§ Exercise
Range to reproduce from the entries below: the line with "Definition uload32 (va", the line with "O => mret []", and every line in between. Give them exactly and give nothing else.

§ Records to process
· · · · ·
(* ===== verification/Syscall.v ===== *)
(** System call arguments (syscall.c) and the calls of sysproc.c and
    prac_syscall.c.

    User memory is reached through the page directory of the running process: an
    access to a page that is not mapped, or a store to one that is not writable,
    is a trap in the kernel, which panics (trap.c). *)

From S2P Require Import Prelude Layout CString ProcTable Sched Xem Spinlock Pipe Bytes Fs PageAlloc Vm VmMap Kernel File Proc.

Section Syscall.
Context {S : Type} `{PA : PageAlloc S}.
#[local] Abbreviation K := (kernel S).

(** ** User memory *)

Definition cur_pgdir (k : K) : Z := P2V (cpu_cr3 (k_pt k)).

(** The address at which the kernel maps the memory behind [va]. *)
Definition translate (m : mem) (pgdir va : Z) (w : bool) : option Z :=
  let e := pte_of m pgdir va in
  if present e && (negb w || negb (Z.land e PTE_W =? 0))
  then Some (P2V (PTE_ADDR e) + va mod PGSIZE) else None.

Definition uload (va : Z) : M K Z := λ k,
  match translate (pa_ram (k_mem k)) (cur_pgdir k) va false with
  | Some a => Ok (pa_ram (k_mem k) a) k
  | None => Panic "trap"
  end.

Definition ustore (va b : Z) : M K unit := λ k,
  match translate (pa_ram (k_mem k)) (cur_pgdir k) va true with
  | Some a => Ok tt (k <| k_mem := pa_write (upd (pa_ram (k_mem k)) a (u8 b)) (k_mem k) |>)
  | None => Panic "trap"
  end.

Definition uload32 (va : Z) : M K Z :=
  a ← uload va; b ← uload (va + 1); c ← uload (va + 2); d ← uload (va + 3);
  mret (a + 256 * b + 65536 * c + 16777216 * d).

Fixpoint ustore_bytes (va : Z) (l : list Z) : M K unit :=
  match l with [] => skip | b :: l => _ ← ustore va b; ustore_bytes (va + 1) l end.

Fixpoint uload_bytes (va : Z) (n : nat) : M K (list Z) :=
  match n with
  | O => mret []
  | Datatypes.S n => b ← uload va; l ← uload_bytes (va + 1) n; mret (b :: l)
  end.

Definition ustore32 (va w : Z) : M K unit := ustore_bytes va (le32 w).

(** ** Arguments; [None] is the result -1 *)

Definition fetchint (addr : Z) : M K (option Z) :=
  c ← curproc; p ← procn c;
  if (sz p <=? addr) || (sz p <? u32 (addr + 4)) then mret None
  else w ← uload32 addr; mret (Some (s32 w)).

(** The loop of [fetchstr] over the characters from [s] up to [ep]. *)
Fixpoint fetchstr_loop (n : nat) (s : Z) : M K (option (list Z)) :=
  match n with
  | O => mret None
  | Datatypes.S n =>
      c ← uload s;
      if c =? 0 then mret (Some []) else
      r ← fetchstr_loop n (s + 1);
      mret (match r with Some l => Some (c :: l) | None => None end)
  end.

(** The string at [addr] as the list of its characters. *)
Definition fetchstr (addr : Z) : M K (option (list Z)) :=
  c ← curproc; p ← procn c;
  if sz p <=? addr then mret None else fetchstr_loop (Z.to_nat (sz p - addr)) addr.

Definition argint (n : Z) : M K (option Z) :=
  c ← curproc; p ← procn c; fetchint (u32 (esp (tf p) + 4 + 4 * n)).

Definition argptr (n size : Z) : M K (option Z) :=
  c ← curproc; p ← procn c;
  r ← argint n;
  match r with
  | None => mret None
  | Some i =>
      if (size <? 0) || (sz p <=? u32 i) || (sz p <? u32 (u32 i + size)) then mret None
      else mret (Some (u32 i))
  end.

Definition argstr (n : Z) : M K (option (list Z)) :=
  r ← argint n;
  match r with None => mret None | Some addr => fetchstr (u32 addr) end.

(** [if(arg... < 0) return -1] *)
Definition with_arg {A} (arg : M K (option A)) (f : A → M K Z) : M K Z :=
  r ← arg; match r with None => mret (-1) | Some a => f a end.

(** ** sysproc.c *)

Variable data trapret forkret_addr : Z.

Definition sys_fork : M K Z := fork data trapret forkret_addr.
Definition sys_exit : M K Z := _ ← exit; mret 0.
Definition sys_wait : M K Z := wait.
Definition sys_kill : M K Z := with_arg (argint 0) kill.
Definition sys_getpid : M K Z := c ← curproc; p ← procn c; mret (pid p).

Definition sys_sbrk : M K Z := with_arg (argint 0) (λ n,
  c ← curproc; p ← procn c;
  if isthread p =? 1 then
    _ ← setproc c (λ q, q <| sz := u32 (sz q + n) |>); mret (s32 (sz p))
  else
    r ← growproc n;
    mret (if r <? 0 then -1 else s32 (sz p))).

(** The address of [ticks] as a channel. *)
Definition ch_ticks : chan := Caddr 0.

(** The loop of [sys_sleep] with [tickslock] held. *)
Definition sleep_go (ticks0 n : Z) : M K Z :=
  t ← gets k_ticks;
  if u32 (t - ticks0) <? u32 n then
    c ← curproc; p ← procn c;
    if negb (killed p =? 0) then _ ← release LKticks; mret (-1)
    else sleep ch_ticks (Some LKticks)
  else _ ← release LKticks; mret 0.

Definition sys_sleep : M K Z := with_arg (argint 0) (λ n,
  _ ← acquire LKticks; ticks0 ← gets k_ticks; sleep_go ticks0 n).

Definition sys_uptime : M K Z :=
  _ ← acquire LKticks; x ← gets k_ticks; _ ← release LKticks; mret (s32 x).

(** ** prac_syscall.c *)

(** 0xABCDABCD as an [int] *)
Definition MY_MAGIC : Z := s32 2882382797.

(** [my_yield], up to the scheduler, and what it does and returns when it runs again. *)
Definition my_yield : M K Z := yield.
Definition my_yield_resumed : M K Z := _ ← yield_resumed; mret MY_MAGIC.
Definition sys_my_yield : M K Z := with_arg (argint 0) (λ _, my_yield).
Definition sys_yield : M K Z := yield.
Definition sys_getlev : M K Z := on_pt getlev.
Definition sys_set_cpu_share : M K Z := with_arg (argint 0) (λ n, on_pt (set_cpu_share n)).

Definition sys_thread_create : M K Z :=
  with_arg (argptr 0 4) (λ thread,
  with_arg (argptr 1 4) (λ start_routine,
  with_arg (argptr 2 4) (λ arg,
    thread_create trapret forkret_addr (ustore32 thread) start_routine arg))).

Definition sys_thread_exit : M K Z := with_arg (argptr 0 4) (λ retval, _ ← thread_exit retval; mret 0).

Definition sys_thread_join : M K Z :=
  with_arg (argint 0) (λ thread, with_arg (argptr 1 4) (λ retval, thread_join (ustore32 retval) thread)).

(** The semaphore and lock calls on a lock in user memory; a call that has to
    wait yields. *)
Definition kxem_init (a : Z) : M K Z := _ ← ustore32 a xem_init; mret 0.
Definition kxem_wait (a : Z) : M K Z :=
  v ← uload32 a;
  let '(ok, v) := xem_wait_iter v in
  _ ← ustore32 a v;
  if ok then mret 0 else yield.
Definition kxem_unlock (a : Z) : M K Z :=
  v ← uload32 a;
  let '(ok, v) := xem_unlock_iter v in
  _ ← ustore32 a v;
  if ok then mret 0 else yield.

Definition krwlock_init (a : Z) : M K Z :=
  _ ← ustore32 (a + 8) 0; _ ← kxem_init a; _ ← kxem_init (a + 4); mret 0.
Definition krwlock_acquire_readlock (a : Z) : M K Z :=
  _ ← kxem_wait a;
  r ← uload32 (a + 8);
  r ← sadd (s32 r) 1;
  _ ← ustore32 (a + 8) r;
  _ ← when (r =? 1) (_ ← kxem_wait (a + 4); skip);
  _ ← kxem_unlock a; mret 0.
Definition krwlock_release_readlock (a : Z) : M K Z :=
  _ ← kxem_wait a;
  r ← uload32 (a + 8);
  r ← sadd (s32 r) (-1);
  _ ← ustore32 (a + 8) r;
  _ ← when (r =? 0) (_ ← kxem_unlock (a + 4); skip);
  _ ← kxem_unlock a; mret 0.
Definition krwlock_acquire_writelock (a : Z) : M K Z := _ ← kxem_wait (a + 4); mret 0.
Definition krwlock_release_writelock (a : Z) : M K Z := _ ← kxem_unlock (a + 4); mret 0.

(** Every wrapper checks the size of the pointer, 4, whatever it points to. *)
Definition sys_xem_init : M K Z := with_arg (argptr 0 4) kxem_init.
Definition sys_xem_wait : M K Z := with_arg (argptr 0 4) kxem_wait.
Definition sys_xem_unlock : M K Z := with_arg (argptr 0 4) kxem_unlock.
Definition sys_rwlock_init : M K Z := with_arg (argptr 0 4) krwlock_init.
Definition sys_rwlock_acquire_readlock : M K Z := with_arg (argptr 0 4) krwlock_acquire_readlock.
Definition sys_rwlock_release_readlock : M K Z := with_arg (argptr 0 4) krwlock_release_readlock.
Definition sys_rwlock_acquire_writelock : M K Z := with_arg (argptr 0 4) krwlock_acquire_writelock.
Definition sys_rwlock_release_writelock : M K Z := with_arg (argptr 0 4) krwlock_release_writelock.

Definition sys_getppid : M K Z :=
  c ← curproc; p ← procn c; m ← on_pt (deref (parent p)); q ← procn m; mret (pid q).

(** [my_syscall(str)] prints [str] on a line of its own. *)
Definition my_syscall (str : list Z) : M K Z :=
  _ ← modify (λ k, k <| k_out := k_out k ++ str ++ [10] |>);
  mret MY_MAGIC.
Definition sys_my_syscall : M K Z := with_arg (argstr 0) my_syscall.
End Syscall.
· · · · ·
§ Reply
Definition uload32 (va : Z) : M K Z :=
  a ← uload va; b ← uload (va + 1); c ← uload (va + 2); d ← uload (va + 3);
  mret (a + 256 * b + 65536 * c + 16777216 * d).

Fixpoint ustore_bytes (va : Z) (l : list Z) : M K unit :=
  match l with [] => skip | b :: l => _ ← ustore va b; ustore_bytes (va + 1) l end.

Fixpoint uload_bytes (va : Z) (n : nat) : M K (list Z) :=
  match n with
  | O => mret []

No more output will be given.